Hiro pose la main sur ma poitrine et m’arrête avant qu’on entre en classe. Un rapide coup d’œil pour s’assurer qu’Edmond n’ait pas les oreilles qui trainent et elle murmure, mi-effrayée, mi-moqueuse :

— Vous avez couché ensemble… ?

— Non ! Où tu vas chercher un truc pareil !

— Hu… tu me rassures là…

Je ricane et la pousse dans la classe. Mes yeux croisent ceux du grand vaurien au fond du couloir et j’accroche mon regard sur sa mâchoire saillante une seconde de trop. Diable que ça m’énerve de le trouver beau !

Je sens Hiroko trépigner pendant toute l’heure, ne cessant de jouer avec son impeccable frange noire. Elle veut savoir. Je lui fais non de la tête, je n’aime pas bavarder en cours. Soit je rêvasse, soit j’écoute, mais il ne tient qu’à moi de suivre.

Hiroko est parfaitement bilingue puisqu’elle est née au japon. Elle manie les deux langues aussi facilement qu’elle respire et j’ai appris malgré moi les rudiments du japonais puisqu’elle l’utilise au moins aussi souvent que le français. C’est quelque chose qui m’a toujours plu. Non pas que je suis le genre fanatique-japon, mais forcément, quand on lit des manga on s’y intéresse. Au début, j’avais du mal avec son fraponais. Aujourd’hui, je ne l’entends plus, j’ai même un niveau de compréhension orale correcte et me passe des sous-titres dans les animés.

Appuyée contre mon éternel radiateur, stylo flottant paresseusement au-dessus de ma feuille vierge, mes pensées sont bien loin de Thérèse Raquin et arpentent les mêmes chemins que la veille au soir.

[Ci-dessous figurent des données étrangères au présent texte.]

(* ===== verification/Ldap.v ===== *)
(** LDAP logins (internal/auth/ldap.go): the simple bind on the wire, the check
    of the answer of the directory, the allowed user names and the login method
    of the authentication service.

    A BER message is a list of bytes. The parser of URLs and the exchange of one
    request and one answer with a directory are arguments; so is the resolver of
    identities, which [Entities] implements. *)

From S2P Require Import Prelude.
From S2P Require Import Effects.
From S2P Require Import GoLib.
From S2P Require Import Policy.
From S2P Require Import Domain.
From S2P Require Import Lockout.
From S2P Require Import Repos.
From S2P Require Import TokenStore.
From S2P Require Import Identity.
From S2P Require Import AuditHelper.
From S2P Require Import PolicyService.
From S2P Require Import AppRole.
From S2P Require Import AuthService.
From S2P Require Import Entities.

#[local] Open Scope Z_scope.

(** ** Bytes *)

Definition bval (c : ascii) : Z := Z.of_N (N_of_ascii c).
Definition mkb (z : Z) : ascii := ascii_of_N (Z.to_N z).
(** [n = (n << 8) | int(b)] over the bytes, on 64-bit integers. *)
Definition be_int (b : bytes) : Z := foldl (λ n c, wrap64 (Z.lor (Z.shiftl n 8) (bval c))) 0 b.

(** ** Encoding *)

Definition encodeLength (n : Z) : bytes :=
  let n := if n <? 0 then 0 else n in
  let n := if 0xffff <? n then 0xffff else n in
  if n <? 128 then [mkb (Z.land n 0xff)]
  else if n <? 256 then [mkb 0x81; mkb (Z.land n 0xff)]
  else [mkb 0x82; mkb (Z.land (Z.shiftr n 8) 0xff); mkb (Z.land n 0xff)].

Definition blen (b : bytes) : Z := Z.of_nat (length b).

Definition encodeOctetString (b : bytes) : bytes := mkb 0x04 :: encodeLength (blen b) ++ b.

Definition encodeSimpleBind (messageID : Z) (dn password : string) : bytes :=
  let version := [mkb 0x02; mkb 0x01; mkb 0x03] in
  let name := encodeOctetString (bytes_of dn) in
  let auth := mkb 0x80 :: encodeLength (blen (bytes_of password)) ++ bytes_of password in
  let bindBody := version ++ name ++ auth in
  let bind := mkb 0x60 :: encodeLength (blen bindBody) ++ bindBody in
  let midByte := if (0 <=? messageID) && (messageID <=? 127) then messageID else 1 in
  let seqBody := [mkb 0x02; mkb 0x01; mkb midByte] ++ bind in
  mkb 0x30 :: encodeLength (blen seqBody) ++ seqBody.

(** ** The answer *)

Definition readLength (b : bytes) (off : nat) : res (nat * Z) :=
  match b !! off with
  | None => Err (Plain "eof")
  | Some fb =>
      let off := S off in
      if Z.land (bval fb) 0x80 =? 0 then Ok (off, bval fb)
      else
        let n := Z.to_nat (Z.land (bval fb) 0x7f) in
        if (n =? 0)%nat || (2 <? n)%nat || (length b <? off + n)%nat then Err (Plain "bad length")
        else Ok ((off + n)%nat, be_int (take n (drop off b)))
  end.

Definition bind_failed (why : string) : error := New ErrCodeUnauthorized ("ldap bind failed" +:+ why).

(** [b[off] == tag], out of range being false. *)
Definition tag_at (b : bytes) (off : nat) (tag : Z) : bool :=
  match b !! off with Some c => bval c =? tag | None => false end.

(** [off, n, err := readLength(b, off)] and its guard: the offset and the [n]
    bytes of the value. *)
Definition read_value (b : bytes) (off : nat) (least : Z) : option (nat * bytes) :=
  match readLength b off with
  | Err _ => None
  | Ok (off, n) =>
      if (n <? least) || (blen b <? Z.of_nat off + n) then None else Some (off, take (Z.to_nat n) (drop off b))
  end.

Definition parseBindResponse (resp : bytes) (expectMessageID : Z) : res unit :=
  _ ← reject (length resp <? 5)%nat (bind_failed ": short response");
  _ ← reject (negb (tag_at resp 0 0x30)) (bind_failed ": not a sequence");
  match readLength resp 1 with
  | Err _ => Err (bind_failed ": bad length")
  | Ok (off, _) =>
      _ ← reject (negb (tag_at resp off 0x02)) (bind_failed ": missing message id");
      match read_value resp (S off) 1 with
      | None => Err (bind_failed ": bad message id")
      | Some (off, mid) =>
          let off := (off + length mid)%nat in
          _ ← reject (negb (be_int mid =? expectMessageID)) (bind_failed ": message id mismatch");
          _ ← reject (negb (tag_at resp off 0x61)) (bind_failed ": not a bind response");
          match read_value resp (S off) 3 with
          | None => Err (bind_failed ": bad bind body")
          | Some (_, body) =>
              _ ← reject (negb (tag_at body 0 0x0a)) (bind_failed ": missing result code");
              match read_value body 1 1 with
              | None => Err (bind_failed ": bad result code")
              | Some (_, code) => reject (negb (be_int code =? 0)) (bind_failed "")
              end
          end
      end
  end.

(** ** The binder over the network *)

Record URL := mkURL { u_Scheme : string; u_Host : string }.

Class LdapNet := {
  url_Parse : string → res URL;
  (** Dial with or without TLS ([Some skip]: TLS, with or without verification),
      write the request and read once. *)
  ldap_exchange : option bool → string → Duration → bytes → res bytes;
}.

Definition NetLDAPBinder_Bind `{LdapNet} (serverURL bindDN password : string) (insecureSkipVerify : bool) (timeout : Duration) : res unit :=
  let timeout := if timeout <=? 0 then 10 * Second else timeout in
  u ← url_Parse serverURL;
  let scheme := ToLower (u_Scheme u) in
  _ ← reject (negb (scheme =s "ldap") && negb (scheme =s "ldaps")) (Plain "ldap url scheme must be ldap or ldaps");
  let host := u_Host u in
  _ ← reject (host =s "") (Plain "ldap url host required");
  let host := if Contains host ":" then host else host +:+ (if scheme =s "ldaps" then ":636" else ":389") in
  resp ← ldap_exchange (if scheme =s "ldaps" then Some insecureSkipVerify else None) host timeout (encodeSimpleBind 1 bindDN password);
  parseBindResponse resp 1.

(** ** User names *)

(** The class of [ldapUsernameRe]. *)
Definition username_char (c : ascii) : bool :=
  let n := nat_of_ascii c in
  (Nat.leb 97 n && Nat.leb n 122) || (Nat.leb 65 n && Nat.leb n 90) || (Nat.leb 48 n && Nat.leb n 57) ||
  str_mem c "._@+-".

Definition ldapUsernameRe (s : string) : bool :=
  Nat.leb 1 (String.length s) && Nat.leb (String.length s) 128 && forallb username_char (bytes_of s).

Definition ValidateLDAPUsername (username : string) : res unit :=
  reject (negb (ldapUsernameRe (TrimSpace username))) (New ErrCodeValidation "invalid ldap username").

(** [fmt.Sprintf] of a template whose directives are [%s], once, and [%%]. *)
Fixpoint Sprintf_s (template arg : string) : string :=
  match template with
  | EmptyString => EmptyString
  | String c t =>
      if Ascii.eqb c "%" then
        match t with
        | String "s" t => arg +:+ Sprintf_s t arg
        | String "%" t => String "%" (Sprintf_s t arg)
        | _ => String c (Sprintf_s t arg)
        end
      else String c (Sprintf_s t arg)
  end.

(** ** The login *)

Record LDAPConfig := mkLDAPConfig {
  ld_URL : string;
  ld_UserDNTemplate : string;
  ld_BindDN : string;
  ld_BindPassword : string;
  ld_UserSearchBase : string;
  ld_UserSearchFilter : string;
  ld_GroupPolicyMap : gmap string (list string);
  ld_DefaultPolicies : list string;
  ld_InsecureSkipVerify : bool;
  ld_Timeout : Duration;
}.

Definition LDAPConfigured (defaults : option LDAPConfig) : bool :=
  match defaults with Some cfg => negb (TrimSpace (ld_URL cfg) =s "") | None => false end.

Definition not_configured : error := New ErrCodeUnavailable "ldap authentication is not configured".

Definition user_dn (cfg : LDAPConfig) (username : string) : res string :=
  if ld_UserDNTemplate cfg =s "" then Ok username
  else
    _ ← reject (negb (Nat.eqb (Count (ld_UserDNTemplate cfg) "%s") 1)) (New ErrCodeInternal "ldap user DN template must contain exactly one %s");
    Ok (Sprintf_s (ld_UserDNTemplate cfg) username).

Definition base_policies (cfg : LDAPConfig) : list string :=
  if bool_decide (ld_DefaultPolicies cfg = []) then ["default"] else ld_DefaultPolicies cfg.

Abbreviation Binder := (string → string → string → bool → Duration → res unit).
Abbreviation IdentityResolver := (string → string → list string → res (string * list string)).

Definition resolved_policies (resolver : option IdentityResolver) (username : string) (policies : list string) : res (list string) :=
  match resolver with
  | None => Ok policies
  | Some resolve =>
      x ← resolve "ldap" username policies;
      Ok (if bool_decide (x.2 = []) then policies else x.2)
  end.

Section login.
Context {R X : Type} {repo : TokenRepo R} {codec : TokenCodec} {sha : Sha256} (range_keys : gmap string Z → list string).
Context (defaults : option LDAPConfig) (bind : Binder) (resolver : option IdentityResolver).
Abbreviation M := (prog (AuthService R X)).

Definition ldap_audit (username : string) : LoginAuditContext := mkLoginAudit "ldap" "" username "" "" "".

Definition LoginLDAP (clk : nat → Time) (raw : res bytes) (username password : string) : M (string * ClientToken) :=
  match defaults with
  | None => raise not_configured
  | Some cfg =>
      _ ← guard_not (TrimSpace (ld_URL cfg) =s "") not_configured;
      _ ← lift (ValidateLDAPUsername username);
      _ ← guard_not (password =s "") (New ErrCodeValidation "username and password required");
      dn ← lift (user_dn cfg username);
      match bind (ld_URL cfg) dn password (ld_InsecureSkipVerify cfg) (ld_Timeout cfg) with
      | Err _ =>
          _ ← recordLoginFailure range_keys clk ("ldap:" +:+ username) (ldap_audit username) "bind_failed";
          raise (New ErrCodeUnauthorized "ldap authentication failed")
      | Ok _ =>
          policies ← lift (resolved_policies resolver username (base_policies cfg));
          ttl ← gets (λ s, ts_ttl (au_tokens s));
          issued ← tokens (Create ("ldap:" +:+ username) policies ttl true (clk 200%nat + ttl) raw (clk 201%nat));
          _ ← recordLoginAudit true (ldap_audit username);
          mret issued
      end
  end.
End login.

(** ** Lengths *)

Lemma bval_mkb z : 0 ≤ z < 256 → bval (mkb z) = z.
Proof.
  intros Hz. unfold bval, mkb. rewrite N_ascii_embedding; lia.
Qed.

Lemma bval_bounds c : 0 ≤ bval c < 256.
Proof. unfold bval. assert (H := N_ascii_bounded c). lia. Qed.

Lemma low_byte n : 0 ≤ Z.land n 0xff < 256.
Proof. change 0xff with (Z.ones 8). rewrite Z.land_ones by lia. apply Z.mod_pos_bound. lia. Qed.

Lemma be_int_one c : be_int [c] = bval c.
Proof.
  unfold be_int. cbn [foldl]. change (Z.shiftl 0 8) with 0. rewrite Z.lor_0_l. apply wrap64_id. assert (H := bval_bounds c). lia.
Qed.

Lemma be_int_two c d : be_int [c; d] = 256 * bval c + bval d.
Proof.
  unfold be_int. cbn [foldl]. change (Z.shiftl 0 8) with 0. rewrite Z.lor_0_l.
  assert (Hc := bval_bounds c). assert (Hd := bval_bounds d). rewrite (wrap64_id (bval c)) by lia.
  rewrite Z.shiftl_mul_pow2 by lia. change (2 ^ 8) with 256.
  rewrite <-Z.add_nocarry_lor; [rewrite wrap64_id; lia|]. apply Z.bits_inj'. intros i Hi. rewrite Z.land_spec, Z.bits_0.
  destruct (Z.lt_ge_cases i 8).
  - change 256 with (2 ^ 8). rewrite Z.mul_pow2_bits_low by lia. done.
  - rewrite (Z.bits_above_log2 (bval d) i); [apply andb_false_r|lia|].
    destruct (Z.eq_dec (bval d) 0) as [->|]; [cbn; lia|]. apply Z.log2_lt_pow2; [lia|]. apply Z.lt_le_trans with (2 ^ 8); [lia|]. by apply Z.pow_le_mono_r.
Qed.

(** What [encodeLength] writes at any place of a message, [readLength] reads there. *)
Lemma readLength_encodeLength pre n rest : 0 ≤ n ≤ 0xffff →
  readLength (pre ++ encodeLength n ++ rest) (length pre) = Ok ((length pre + length (encodeLength n))%nat, n).
Proof.
  intros Hn. unfold encodeLength. destruct (Z.ltb_spec n 0); [lia|]. destruct (Z.ltb_spec 0xffff n); [lia|].
  assert (Hl := low_byte n). assert (Hh := low_byte (Z.shiftr n 8)).
  assert (El : Z.land n 0xff = n mod 256) by (change 0xff with (Z.ones 8); by rewrite Z.land_ones by lia).
  assert (Eh : Z.land (Z.shiftr n 8) 0xff = n / 256).
  { change 0xff with (Z.ones 8). rewrite Z.land_ones, Z.shiftr_div_pow2 by lia. change (2 ^ 8) with 256. apply Z.mod_small.
    split; [apply Z.div_pos; lia|apply Z.div_lt_upper_bound; lia]. }
  unfold readLength. cbn [app].
  destruct (Z.ltb_spec n 128); [|destruct (Z.ltb_spec n 256)].
  - cbn [app]. rewrite list_lookup_middle by done. rewrite El, Z.mod_small by lia. rewrite bval_mkb by lia.
    assert (Eb : Z.land n 0x80 = 0).
    { apply Z.bits_inj'. intros i Hi. rewrite Z.land_spec, Z.bits_0. change 0x80 with (2 ^ 7). rewrite Z.pow2_bits_eqb by lia.
      destruct (Z.eqb_spec 7 i) as [<-|]; [|apply andb_false_r]. rewrite andb_true_r. apply Z.testbit_false; [lia|]. rewrite Z.div_small by (cbn; lia). done. }
    rewrite Eb. cbn. f_equal. f_equal. lia.
  - cbn [app]. rewrite list_lookup_middle by done. rewrite !bval_mkb by lia. change (Z.land 129 128 =? 0) with false. change (Z.to_nat (Z.land 129 127)) with 1%nat. cbn [orb Nat.eqb].
    change (2 <? 1)%nat with false. cbn [orb].
    rewrite (proj2 (Nat.ltb_ge _ _)) by (rewrite length_app; cbn; lia). rewrite cons_middle, app_assoc, drop_app_length' by (rewrite length_app; cbn; lia).
    cbn [take]. rewrite take_0, be_int_one, El, Z.mod_small, bval_mkb by lia. f_equal. f_equal. cbn. lia.
  - cbn [app]. rewrite list_lookup_middle by done. rewrite !bval_mkb by lia. change (Z.land 130 128 =? 0) with false. change (Z.to_nat (Z.land 130 127)) with 2%nat. cbn [orb Nat.eqb].
    change (2 <? 2)%nat with false. cbn [orb].
    rewrite (proj2 (Nat.ltb_ge _ _)) by (rewrite length_app; cbn; lia). rewrite cons_middle, app_assoc, drop_app_length' by (rewrite length_app; cbn; lia).
    cbn [take]. rewrite take_0, be_int_two, !bval_mkb, El, Eh by lia. f_equal. f_equal; [cbn; lia|]. rewrite <-Z.div_mod; lia.
Qed.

Maman m’a fumée. Le libertinage, une option viable ? Genre, elle et papa sont dans cet esprit-là ? My God, j’ai encore du mal à le digérer. Non, digérer n’est pas le terme. Appréhender. J’ai du mal à appréhender l’idée. Elle est à la fois attrayante et obscure. Pourquoi est ce que je pense que ça se fait pas d’aimer deux personnes ? Objectivement, il est où le problème ?

La cloche interrompt ma réflexion. C’est la récrée, Hiro me tire hors de la classe.

— T’as quinze minutes pour tout me raconter.

Posées à la cafet’ sur notre table en alu loin du billard, je la fais mariner quelques secondes.

— Léo !

— Ça vaaaa. Il est venu me proposer de manger avec lui hier.

— Majika yo… ?

— Hai, sérieusement ! j’ai accepté. Et j’ai bien fait. Figure-toi qu’il m’a révélé que je l’intimidais.

Hiro se radosse à sa chaise en sifflant longuement.

— Il t’a dit autre chose ?

Je lui raconte notre repas cocasse et je vois dans ses yeux, son visage, que la remarque acerbe et moqueuse n’est pas loin.

— Tu rentres largement dans son jeu. Me dis pas que tu vas sortir avec lui quand même.

— Je sais pas, en fait. J’y réfléchis.

— Léo ! Il va te plaquer dans les jours qui suivent ! À quoi ça sert ?

— Ça, c’est pas dit.

— Arrête… on le connait bien le grand vaurien !

— J’ai une idée qui pourrait peut-être changer la donne.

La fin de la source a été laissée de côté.